● Action item
Search the records below for "match"; copy each line that has it.

● Supplied data
Fixpoint call_handlers (now : Z) (events : list Event) : API unit := fun s =>
  match events with
  | [] => (Returned tt, s)
  | e :: events =>
      match (match e with ETrade t => on_trade t | EReport r => on_report now r end) s with
      | (Returned _, s) => call_handlers now events s
      | (Threw x, s) | (Interrupted x, s) => (Interrupted x, s)
      | (Hung, s) => (Hung, s)
      end
  end.

(** A call of the exchange.  Its handlers do not look at the exchange: they are
    called after it, with the events it made, and the clock stands still.  When a
    handler waits for ever the code is still inside the first trade; here the
    exchange has the whole command behind it, which no later step sees. *)
Definition on_exchange (now : Z) (m : ST Exchange bool) : API bool := fun s =>
  let (r, x) := m (as_exchange s) in
  match call_handlers now (drop (length (ex_log (as_exchange s))) (ex_log x)) (set_exchange x s) with
  | (Returned _, s) => may_throw r s
  | (Threw e, s) | (Interrupted e, s) => (Interrupted e, s)
  | (Hung, s) => (Hung, s)
  end.

(** ** The callback of the order management system *)

Definition fill_event (r : OmsExecutionReport) : DropCopyEvent := {|
  dc_id := 0; dc_timestamp := xr_timestamp r; dc_order_id := xr_child_id r; dc_symbol := DEFAULT_SYMBOL;
  dc_type := "OMS_FILL"; dc_status := "FILLED"; dc_remaining := 0; dc_reason := reason_code RejectNone |}.

Definition with_oms (x : Oms) (o : OrderState) : OrderState := {|
  or_oms := x; or_store := or_store o; or_positions := or_positions o; or_limits := or_limits o |}.

Definition with_store (x : Store) (o : OrderState) : OrderState := {|
  or_oms := or_oms o; or_store := x; or_positions := or_positions o; or_limits := or_limits o |}.

Definition with_positions (x : PositionManager) (o : OrderState) : OrderState := {|
  or_oms := or_oms o; or_store := or_store o; or_positions := x; or_limits := or_limits o |}.

Definition with_limits (x : PortfolioRiskLimits) (o : OrderState) : OrderState := {|
  or_oms := or_oms o; or_store := or_store o; or_positions := or_positions o; or_limits := x |}.

Definition on_orders (f : OrderState -> OrderState) (s : ApiState) : ApiState := set_orders (f (as_orders s)) s.

(** [portfolio_risk.evaluate(positions.positions())] *)
Definition portfolio_status (s : ApiState) : PortfolioRiskStatus :=
  evaluate (or_limits (as_orders s)) (positions (or_positions (as_orders s))).

Definition halt_if_breached (s : ApiState) : ApiState :=
  if pr_breached (portfolio_status s) then set_exchange (halt_all (as_exchange s)) s else s.

(** A row that the store is asked to save.  What SQLite answers is an argument: an
    exception, or [None] when the row is saved. *)
Inductive StoreRow := ParentRow (p : ParentOrder) | ChildRow (c : ChildOrder) | FillRow (r : OmsExecutionReport).

Definition StoreAnswers : Type := StoreRow -> Store -> option exn.

Definition put_row (row : StoreRow) (st : Store) : Store :=
  match row with
  | ParentRow p => save_parent p st
  | ChildRow c => save_child st c
  | FillRow r => save_fill r st
  end.

Definition save_row (answers : StoreAnswers) (row : StoreRow) : API unit := fun s =>
  match answers row (or_store (as_orders s)) with
  | Some e => (Threw e, s)
  | None => (Returned tt, on_orders (fun o => with_store (put_row row (or_store o)) o) s)
  end.

Fixpoint save_rows (answers : StoreAnswers) (rows : list StoreRow) : API unit :=
  match rows with
  | [] => mret tt
  | row :: rows => _ ← save_row answers row; save_rows answers rows
  end.

Definition on_mutation (answers : StoreAnswers) (e : MutationEvent) : API unit :=
  _ ← match ev_parent e with Some p => save_row answers (ParentRow p) | None => mret tt end;
  _ ← match ev_child e with Some c => save_row answers (ChildRow c) | None => mret tt end;
  _ ← match ev_fill e with
      | Some r =>
          _ ← save_row answers (FillRow r);
          _ ← publish_event (fill_event r);
          match ev_parent e with
          | Some p =>
              change (fun s => halt_if_breached
                (on_orders (fun o => with_positions (apply_fill p r (or_positions o)) o) s))
          | None => mret tt
          end
      | None => mret tt
      end;
  match ev_type e, ev_parent e with
  | ParentUpdated, Some p =>
      children ← reading (fun s => children_for_parent (po_id p) (or_oms (as_orders s)));
      save_rows answers (ChildRow <$> children)
  | _, _ => mret tt
  end.

Fixpoint call_mutations (answers : StoreAnswers) (events : list MutationEvent) : API unit :=
  match events with
  | [] => mret tt
  | e :: events => _ ← on_mutation answers e; call_mutations answers events
  end.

● Solution
  match events with
      match (match e with ETrade t => on_trade t | EReport r => on_report now r end) s with
  match call_handlers now (drop (length (ex_log (as_exchange s))) (ex_log x)) (set_exchange x s) with
  match row with
  match answers row (or_store (as_orders s)) with
  match rows with
  _ ← match ev_parent e with Some p => save_row answers (ParentRow p) | None => mret tt end;
  _ ← match ev_child e with Some c => save_row answers (ChildRow c) | None => mret tt end;
  _ ← match ev_fill e with
          match ev_parent e with
  match ev_type e, ev_parent e with
  match events with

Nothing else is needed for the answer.